Les débuts de l’hybridation moderne

Les années 60 se traduisent par les débuts de l’hybridation moderne. Les anciens hybrides sont alors plutôt appelés « variétés résistantes » et les nouvelles obtentions, sensibles au phylloxéra sont greffées. En Europe et dans les anciens pays de l’Est, dès le milieu du siècle des travaux sur la création variétale et l’hybridation aboutissent chez les hybrideurs privés et surtout dans les instituts de recherche publics. En effet l’accès aux produits phytosanitaires et les technologies liées à leur élaboration y sont souvent moins développés, dans ce contexte la création variétale constituait le meilleur moyen de lutte contre les maladies. Les vieux hybrides franco-américains serviront souvent de matériel de base à ces travaux. Les axes d’amélioration variétale porteront principalement sur la résistance aux maladies et la résistance au froid, avec en particulier l’utilisation des espèces asiatiques. Suite à l’apparition des premiers contournements de résistance dans les années 60-70 sur Bianca et Regent en Hongrie, les travaux s’orienteront vers l’obtention de résistances plus diversifiées et plus durables.

 

Grâce à la collaboration entre les chercheurs tchèques et allemands Vilèm Kraus et Helmut Becker, les premières variétés cumulant les sources de résistance de Vitis américains et asiatiques seront obtenues. C’est surtout l’Allemagne qui continuera ces travaux sur le pyramidage des résistances, en réalisant des rétrocroisements avec des V.vinifera dans le but d’obtenir des variétés qualitatives à la résistance polygénique.
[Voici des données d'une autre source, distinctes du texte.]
Definition storePoolData_pool (c : Chain) (clock : nat -> Z)
    (all : list address) (sk : Store * nat) (pool : address)
    : Store * nat :=
  match read_pool c pool with
  | None => sk
  | Some rd =>
      let '(st, k) := sk in
      let tokenA := rd_tokenA rd in
      let tokenB := rd_tokenB rd in
      let reserveA := rd_reserveA rd in
      let reserveB := rd_reserveB rd in
      let tokenAInfo := getTokenInfo c tokenA in
      let tokenBInfo := getTokenInfo c tokenB in
      let tokenAPrice := getTokenPriceInUSD c tokenA all in
      let tokenBPrice := getTokenPriceInUSD c tokenB all in
      let reserveAFormatted := formatted reserveA (decimals tokenAInfo) in
      let reserveBFormatted := formatted reserveB (decimals tokenBInfo) in
      let reserveAValue := mul reserveAFormatted tokenAPrice in
      let reserveBValue := mul reserveBFormatted tokenBPrice in
      let totalLiquidity := add reserveAValue reserveBValue in
      if has_liquidity tokenAInfo tokenBInfo reserveA reserveB then
        let row :=
          {| pr_pool_address := toLowerCase pool;
             pr_token_a := toLowerCase tokenA;
             pr_token_b := toLowerCase tokenB;
             pr_token_a_symbol := symbol tokenAInfo;
             pr_token_b_symbol := symbol tokenBInfo;
             pr_reserve_a := reserveA;
             pr_reserve_b := reserveB;
             pr_reserve_a_decimals := decimals tokenAInfo;
             pr_reserve_b_decimals := decimals tokenBInfo;
             pr_total_liquidity := totalLiquidity;
             pr_last_updated := clock k |} in
        let st1 :=
          {| swap_events := swap_events st;
             pools := upsert pr_pool_address row (pools st);
             price_history := price_history st |} in
        storePriceHistory clock (st1, S k) pool tokenA tokenB
          tokenAInfo tokenBInfo reserveA reserveB
      else
        ({| swap_events := swap_events st;
            pools := delete_eq pr_pool_address (toLowerCase pool) (pools st);
            price_history := price_history st |}, k)
  end.

Definition storePoolData (c : Chain) (clock : nat -> Z)
    (all : list address) (sk : Store * nat) : Store * nat :=
  foldl (storePoolData_pool c clock all) sk all.

(** *** index *)

(** [!lastProcessedBlock]: [null] and [0n] are both falsy. *)
Definition cursor_unset (cursor : option Z) : bool :=
  match cursor with
  | None => true
  | Some b => b =? 0
  end.

Definition add_created_pool (acc : list address * gset string)
    (log : PoolCreatedLog) : list address * gset string :=
  match created_pool log with
  | Some newPool =>
      if bool_decide (newPool <> "")
         && bool_decide (toLowerCase newPool ∉ acc.2)
      then (acc.1 ++ [newPool], {[ toLowerCase newPool ]} ∪ acc.2)
      else acc
  | None => acc
  end.

Record World : Type := {
  w_state : IndexerState;
  w_store : Store;
  w_ticks : nat;
}.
En France alors que le monde viticole reste peu favorable à la création variétale et relativement réfractaire aux hybrides, Alain Bouquet initie un programme de création d’hybrides interspécifiques en 1974 à Bordeaux, qu’il continuera ensuite à Montpellier. Face à des variétés résistantes européennes à la traçabilité génétique de plus en plus complexe, son but est à la fois d’utiliser de nouvelles sources de résistances et de repartir sur des bases génétiques connues. Il décide d’utiliser une espèce sauvage non encore utilisée en Europe et génétiquement plus éloignée : Muscadinia rotundifolia. En repartant des travaux d’Olmo jusqu’alors délaissés, il est également le premier en Europe à orienter des travaux d’hybridation vers l’adaptation aux climats chauds. Son objectif est d’introduire un ou plusieurs gènes de résistance au mildiou et à l’oïdium issus de M.rotundifolia chez V.vinifera tout en reconstituant par rétrocroisements successifs une structure génétique globale la plus proche possible de V.vinifera. Ainsi après réalisation des rétrocroisements  (jusqu’à 7 générations) avec différents V.vinifera Alain Bouquet va parvenir à sélectionner des variétés intéressantes.

Quant à lui Roger Pouget créé lui aussi au début des années 80 à l’INRA de Bordeaux plusieurs nouvelles variétés résistantes aux maladies cryptogamiques, à partir de croisements entre des hybrides franco-américains et des V.vinifera. (IFV, 2011 ; Rousseau et Chanfreau, 2013)

 

A l’heure actuelle les risques liés à l’emploi des produits phytosanitaires sur la santé humaine et l’environnement sont de mieux en mieux connus. La viticulture aujourd’hui consciente de la

nocivité des fongicides et des exigences du développement durable (plan Ecophyto) est par ailleurs confrontée à une réglementation de plus en plus sévère (interdictions de traitements, réduction des doses autorisées, etc). Les vignerons s’orientent donc vers l’adoption de nouvelles méthodes de lutte contre les maladies et recherchent des alternatives à l’utilisation de substances chimiques.

Planter des cépages résistants et continuer le travail de sélection variétale, nous semble aujourd'hui être la meilleure solution pour une viticulture plus durable.

Travailler avec ces cépages innovants permettrait à la viticulture de s'adapter aux marchés (vins sans sulfites, vins mieux équilibrés, productivité,...) tout en respectant l'environnement.